▶ PROVIDED ENTRIES
(** [table_put] seen through [get_count]. *)
Lemma table_put_get_count t k k' :
  table_wf t → size t + 1 < 2 ^ 64 →
  get_count (table_put t k) k' =
  if strcmp_eq k' k then wrap64 (get_count t k' + 1) else get_count t k'.
Proof.
  intros Hwf Hlt.
  pose proof (table_put_wf t k Hwf Hlt) as Hwf'.
  rewrite !get_count_entries by done.
  destruct (table_put_cases t k Hwf)
    as [(A & e & B & H1 & H2 & Hk & Hs)|(A & B & H1 & H2 & Hno & Hs)].
  - rewrite H2, H1. destruct (strcmp_eq k' k) eqn:Hk'.
    + apply strcmp_eq_spec in Hk'. apply strcmp_eq_spec in Hk.
      assert (strcmp_eq (key e) k' = true) as Hek
        by (apply strcmp_eq_spec; congruence).
      rewrite (chain_count_unique (A ++ e :: B) k' e); [| |done|].
      * apply (chain_count_unique _ k' (bump e)); [|done|].
        { apply elem_of_mid. }
        intros x Hx Hxk. rewrite <- H2 in Hx.
        apply (match_unique (entries (table_put t k)) k');
          try done; try apply Hwf'.
        rewrite H2. apply elem_of_mid.
      * apply elem_of_mid.
      * intros x Hx Hxk. rewrite <- H1 in Hx.
        apply (match_unique (entries t) k'); try done; try apply Hwf.
        rewrite H1. apply elem_of_mid.
    + assert (strcmp_eq (key e) k' = false) as Hek.
      { apply strcmp_eq_false. apply strcmp_eq_spec in Hk.
        apply strcmp_eq_false in Hk'. congruence. }
      by rewrite !chain_count_skip.
  - rewrite H2, H1. destruct (strcmp_eq k' k) eqn:Hk'.
    + apply strcmp_eq_spec in Hk'.
      assert (∀ e, e ∈ A ++ B → strcmp_eq (key e) k' = false) as Hno'.
      { intros e He. rewrite (strcmp_eq_ext k' k) by done.
        apply Hno. by rewrite H1. }
      rewrite (chain_count_absent (A ++ B)) by done.
      rewrite (chain_count_unique _ k' (fresh_entry k)); [done| | |].
      * apply elem_of_mid.
      * apply strcmp_eq_spec. simpl. unfold xstrdup.
        by rewrite c_str_idem.
      * intros x Hx Hxk.
        apply elem_of_app in Hx as [Hx|Hx].
        { rewrite Hno' in Hxk; [done|]. apply elem_of_app. by left. }
        apply elem_of_cons in Hx as [->|Hx]; [done|].
        rewrite Hno' in Hxk; [done|]. apply elem_of_app. by right.
    + rewrite chain_count_skip; [done|].
      apply strcmp_eq_false. simpl. unfold xstrdup. rewrite c_str_idem.
      apply strcmp_eq_false in Hk'. congruence.
Qed.

Lemma table_inc_get_count t k k' :
  table_wf t → table_fits t → size t < 2 ^ 60 →
  get_count (table_inc t k) k' =
  if strcmp_eq k' k then wrap64 (get_count t k' + 1) else get_count t k'.
Proof.
  intros Hwf Hfit Hsz.
  destruct (table_grow_spec t Hwf Hfit Hsz)
    as (Hwf1 & Hmod & Hload & Hbc & Hs & _ & Hget).
  unfold table_inc. rewrite table_put_get_count by (done || lia).
  by rewrite Hget.
Qed.

Lemma wrap64_add_l a b : wrap64 (wrap64 a + b) = wrap64 (a + b).
Proof. unfold wrap64. by rewrite Z.add_mod_idemp_l. Qed.

Lemma wrap64_add_r a b : wrap64 (a + wrap64 b) = wrap64 (a + b).
Proof. unfold wrap64. by rewrite Z.add_mod_idemp_r. Qed.

(** [table_inc] seen through the keys, [size] and the sum of the
    counts. *)
Lemma table_inc_keys t k :
  table_wf t → table_fits t → size t < 2 ^ 60 →
  ((c_str k ∈ keys t ∧ keys (table_inc t k) ≡ₚ keys t
    ∧ size (table_inc t k) = size t)
   ∨ ((c_str k ∉ keys t) ∧ keys (table_inc t k) ≡ₚ (c_str k :: keys t)
      ∧ size (table_inc t k) = size t + 1))
  ∧ wrap64 (sum_counts (entries (table_inc t k))) =
    wrap64 (sum_counts (entries t) + 1).
Proof.
  intros Hwf Hfit Hsz.
  destruct (table_grow_spec t Hwf Hfit Hsz)
    as (Hwf1 & Hmod & Hload & Hbc & Hs & Hperm & _).
  pose proof (wf_size_nonneg _ Hwf1) as H0.
  unfold table_inc, keys.
  destruct (table_put_cases (table_grow t) k Hwf1)
    as [(A & e & B & H1 & H2 & Hk & Hs')|(A & B & H1 & H2 & Hno & Hs')];
    rewrite H2, Hs', Hs, <- Hperm, H1.
  - split.
    + left. split; [|split; [|done]].
      * assert (e ∈ A ++ e :: B) as He.
        { apply elem_of_mid. }
        apply strcmp_eq_spec in Hk.
        rewrite <- Hk, (wf_cstr _ Hwf1 e) by (by rewrite H1).
        by apply list_elem_of_fmap_2.
      * by rewrite !fmap_app.
    + rewrite !sum_counts_app. simpl.
      rewrite <- (wrap64_add_r _ (wrap64 _ + _)), wrap64_add_l.
      rewrite wrap64_add_r. f_equal. lia.
  - split.
    + right. split; [|split].
      * rewrite <- H1. apply fresh_not_in_keys; [apply Hwf1|done].
      * rewrite !fmap_app, fmap_cons. simpl.
        by rewrite <- Permutation_middle.
      * unfold wrap64. rewrite Z.mod_small by lia. done.
    + rewrite !sum_counts_app. simpl. f_equal. lia.
Qed.

Lemma chain_count_range (l : list Entry) k :
  (∀ e, e ∈ l → 0 ≤ count e < 2 ^ 64) → 0 ≤ chain_count l k < 2 ^ 64.
Proof.
  induction l as [|x l IH]; intros H; simpl; [lia|].
  destruct (strcmp_eq (key x) k).
  - apply H, elem_of_cons. by left.
  - apply IH. intros e He. apply H, elem_of_cons. by right.
Qed.

Lemma get_count_range t k : table_wf t → 0 ≤ get_count t k < 2 ^ 64.
Proof.
  intros Hwf. rewrite get_count_entries by done.
  apply chain_count_range, Hwf.
Qed.

Lemma table_inc_ext t a b : c_str a = c_str b → table_inc t a = table_inc t b.
Proof.
  intros H. unfold table_inc, table_put, xstrdup.
  by rewrite (bucket_of_ext _ a b), (chain_inc_ext _ a b), H.
Qed.

(** ** The fresh table *)

Lemma table_init_wf n : 0 < n → table_wf (table_init n).
Proof.
  intros Hn. unfold table_init.
  split; unfold entries; simpl; rewrite ?concat_replicate_nil; try done.
  - by rewrite length_replicate.
  - apply placed_replicate.
  - constructor.
  - intros e He. by apply elem_of_nil in He.
  - intros e He. by apply elem_of_nil in He.
Qed.

Lemma table_init_wf_initial : table_wf (table_init INITIAL_BUCKETS).
Proof. by apply table_init_wf. Qed.

Lemma table_init_fits : table_fits (table_init INITIAL_BUCKETS).
Proof.
  unfold table_fits, table_init, INITIAL_BUCKETS. simpl.
  split_and!; [reflexivity|lia|lia].
Qed.

Create HintDb table.
#[local] Hint Resolve table_init_wf_initial table_init_fits : table.

Lemma table_init_keys n : keys (table_init n) = [].
Proof. unfold keys, entries, table_init. simpl. by rewrite concat_replicate_nil. Qed.

Lemma table_init_get_count n k : get_count (table_init n) k = 0.
Proof.
  unfold get_count, table_init. simpl.
  destruct (replicate (Z.to_nat n) (@nil Entry) !! bucket_of n k) as [c|] eqn:E.
  - rewrite (list_lookup_total_correct _ _ _ E).
    apply lookup_replicate in E as [-> _]. done.
  - by rewrite list_lookup_total_alt, E.
Qed.

(** ** A run of increments *)

Lemma remove_dups_length_le (l k : list (list ascii)) :
  (∀ x, x ∈ l → x ∈ k) → (length (remove_dups l) ≤ length (remove_dups k))%nat.
Proof.
  intros H. apply submseteq_length, NoDup_submseteq.
  - apply NoDup_remove_dups.
  - intros x. rewrite !elem_of_remove_dups. apply H.
Qed.

Lemma nodup_length_le (l k : list (list ascii)) :
  NoDup l → (∀ x, x ∈ l → x ∈ k) → (length l ≤ length (remove_dups k))%nat.
Proof.
  intros Hnd H. apply submseteq_length, NoDup_submseteq; [done|].
  intros x. rewrite elem_of_remove_dups. apply H.
Qed.

Lemma foldl_table_inc vs : ∀ t,
  table_wf t → table_fits t →
  Z.of_nat (length (remove_dups (keys t ++ (c_str <$> vs)))) < 2 ^ 60 →
  table_wf (foldl table_inc t vs)
  ∧ table_fits (foldl table_inc t vs)
  ∧ (∀ x, x ∈ keys (foldl table_inc t vs) ↔ x ∈ keys t ∨ x ∈ c_str <$> vs)
  ∧ wrap64 (sum_counts (entries (foldl table_inc t vs))) =
    wrap64 (sum_counts (entries t) + Z.of_nat (length vs))
  ∧ (∀ k, get_count (foldl table_inc t vs) k =
          wrap64 (get_count t k + Z.of_nat (occurrences k vs))).
Proof.
  induction vs as [|v vs IH]; intros t Hwf Hfit Hb.
  - simpl. split_and!; try done.
    + intros x. rewrite elem_of_nil. tauto.
    + f_equal. lia.
    + intros k. pose proof (get_count_range t k Hwf).
      unfold wrap64. rewrite Z.mod_small; lia.
  - assert (size t < 2 ^ 60) as Hsz.
    { rewrite (wf_size t Hwf).
      assert (length (entries t) = length (keys t)) as ->
        by (unfold keys; by rewrite length_fmap).
      pose proof (nodup_length_le (keys t) (keys t ++ (c_str <$> v :: vs))
                    (wf_nodup t Hwf)) as Hle.
      specialize (Hle (λ x Hx, proj2 (elem_of_app _ _ x) (or_introl Hx))).
      lia. }
    destruct (table_inc_wf t v Hwf Hfit Hsz) as [Hwf1 Hfit1].
    destruct (table_inc_keys t v Hwf Hfit Hsz) as [Hkeys Hsum].
    assert (∀ x, x ∈ keys (table_inc t v) ↔ x = c_str v ∨ x ∈ keys t) as Hk1.
    { intros x. destruct Hkeys as [(Hin & Hp & _)|(Hout & Hp & _)]; rewrite Hp.
      - split; [auto|]. intros [->|?]; done.
      - by rewrite elem_of_cons. }
    simpl. destruct (IH (table_inc t v) Hwf1 Hfit1) as (H1 & H2 & H3 & H4 & H5).
    { eapply Z.le_lt_trans; [|exact Hb]. apply inj_le.
      apply remove_dups_length_le. intros x.
      rewrite !elem_of_app, ?fmap_cons, elem_of_cons, Hk1. tauto. }
    split_and!; try done.
    + intros x. rewrite H3, Hk1, ?fmap_cons, elem_of_cons. tauto.
    + rewrite H4. rewrite <- wrap64_add_l, Hsum, wrap64_add_l.
      f_equal. lia.
    + intros k. rewrite H5, table_inc_get_count by done.
      destruct (strcmp_eq k v).
      * rewrite wrap64_add_l. f_equal. lia.
      * f_equal.
Qed.

Lemma length_remove_dups_le (l : list (list ascii)) :
  (length (remove_dups l) ≤ length l)%nat.
Proof.
  induction l as [|x l IH]; simpl; [done|]. case_decide; simpl; lia.
Qed.

Lemma foldl_table_inc_init ks :
  Z.of_nat (distinct ks) < 2 ^ 60 →
  table_wf (foldl table_inc (table_init INITIAL_BUCKETS) ks)
  ∧ table_fits (foldl table_inc (table_init INITIAL_BUCKETS) ks)
  ∧ (∀ x, x ∈ keys (foldl table_inc (table_init INITIAL_BUCKETS) ks)
          ↔ x ∈ c_str <$> ks)
  ∧ wrap64 (sum_counts (entries (foldl table_inc (table_init INITIAL_BUCKETS) ks))) =
    wrap64 (Z.of_nat (length ks))
  ∧ (∀ k, get_count (foldl table_inc (table_init INITIAL_BUCKETS) ks) k =
          wrap64 (Z.of_nat (occurrences k ks))).
Proof.
  intros Hb.
  destruct (foldl_table_inc ks (table_init INITIAL_BUCKETS))
    as (H1 & H2 & H3 & H4 & H5);
    [auto with table | auto with table | by rewrite table_init_keys |].
  split; [exact H1|]. split; [exact H2|]. split; [|split].
  - intros x. rewrite H3, table_init_keys, elem_of_nil. tauto.
  - rewrite H4.
    assert (entries (table_init INITIAL_BUCKETS) = []) as ->
      by apply concat_replicate_nil.
    reflexivity.
  - intros k. by rewrite H5, table_init_get_count.
Qed.

Lemma size_distinct ks :
  Z.of_nat (distinct ks) < 2 ^ 60 →
  size (foldl table_inc (table_init INITIAL_BUCKETS) ks) = Z.of_nat (distinct ks).
Proof.
  intros Hb. destruct (foldl_table_inc_init ks Hb) as (Hwf & _ & Hk & _).
  rewrite (wf_size _ Hwf). f_equal. unfold distinct.
  transitivity (length (keys (foldl table_inc (table_init INITIAL_BUCKETS) ks))).
  { unfold keys. by rewrite length_fmap. }
  apply Permutation_length, NoDup_Permutation.
  - apply Hwf.
  - apply NoDup_remove_dups.
  - intros x. by rewrite elem_of_remove_dups, Hk.
Qed.

(** The claim C2 as it is written fails: after 3072 distinct values the
    table has 3072 entries in 4096 buckets, and 3072 * 4 = 4096 * 3. *)
Lemma load_factor_not_strict :
  ¬ (size (foldl table_inc (table_init INITIAL_BUCKETS) (distinct_keys 3072)) * 4
     < bucket_count (foldl table_inc (table_init INITIAL_BUCKETS) (distinct_keys 3072)) * 3).
Proof.
  apply Z.ltb_nlt. vm_compute. reflexivity.
Qed.

(** C2, amended. From the table of 4096 buckets, after every run of
    increments with fewer than [2^60] distinct values, [size * 4] is at
    most [bucket_count * 3]; the inequality is strict after the growth
    check that opens the next increment, before the entry is linked. *)
Theorem load_factor_bound ks :
  Z.of_nat (distinct ks) < 2 ^ 60 →
  size (foldl table_inc (table_init INITIAL_BUCKETS) ks) * 4
  ≤ bucket_count (foldl table_inc (table_init INITIAL_BUCKETS) ks) * 3
  ∧ size (table_grow (foldl table_inc (table_init INITIAL_BUCKETS) ks)) * 4
    < bucket_count (table_grow (foldl table_inc (table_init INITIAL_BUCKETS) ks)) * 3.
Proof.
  intros Hb. destruct (foldl_table_inc_init ks Hb) as (Hwf & Hfit & _).
  split; [apply Hfit|].
  apply table_grow_spec; [done..|].
  rewrite size_distinct; done.
Qed.

Lemma load_factor_bound_witness :
  size (foldl table_inc (table_init INITIAL_BUCKETS) (distinct_keys 5)) * 4
  ≤ bucket_count (foldl table_inc (table_init INITIAL_BUCKETS) (distinct_keys 5)) * 3.
Proof.
  apply (load_factor_bound (distinct_keys 5)). by vm_compute.
Defined.

Lemma get_count_absent t v :
  table_wf t → c_str v ∉ keys t → get_count t v = 0.
Proof.
  intros Hwf Hout. rewrite get_count_entries by done.
  apply chain_count_absent. apply fresh_not_in_keys; [apply Hwf|done].
Qed.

▶ BRIEF
Above are the entries. Output exactly the lines beginning with the line that has "get_count (table_put t" and ending with the line that has "(bump e)); [|done|].".

▶ EXERCISE RESPONSE
  get_count (table_put t k) k' =
  if strcmp_eq k' k then wrap64 (get_count t k' + 1) else get_count t k'.
Proof.
  intros Hwf Hlt.
  pose proof (table_put_wf t k Hwf Hlt) as Hwf'.
  rewrite !get_count_entries by done.
  destruct (table_put_cases t k Hwf)
    as [(A & e & B & H1 & H2 & Hk & Hs)|(A & B & H1 & H2 & Hno & Hs)].
  - rewrite H2, H1. destruct (strcmp_eq k' k) eqn:Hk'.
    + apply strcmp_eq_spec in Hk'. apply strcmp_eq_spec in Hk.
      assert (strcmp_eq (key e) k' = true) as Hek
        by (apply strcmp_eq_spec; congruence).
      rewrite (chain_count_unique (A ++ e :: B) k' e); [| |done|].
      * apply (chain_count_unique _ k' (bump e)); [|done|].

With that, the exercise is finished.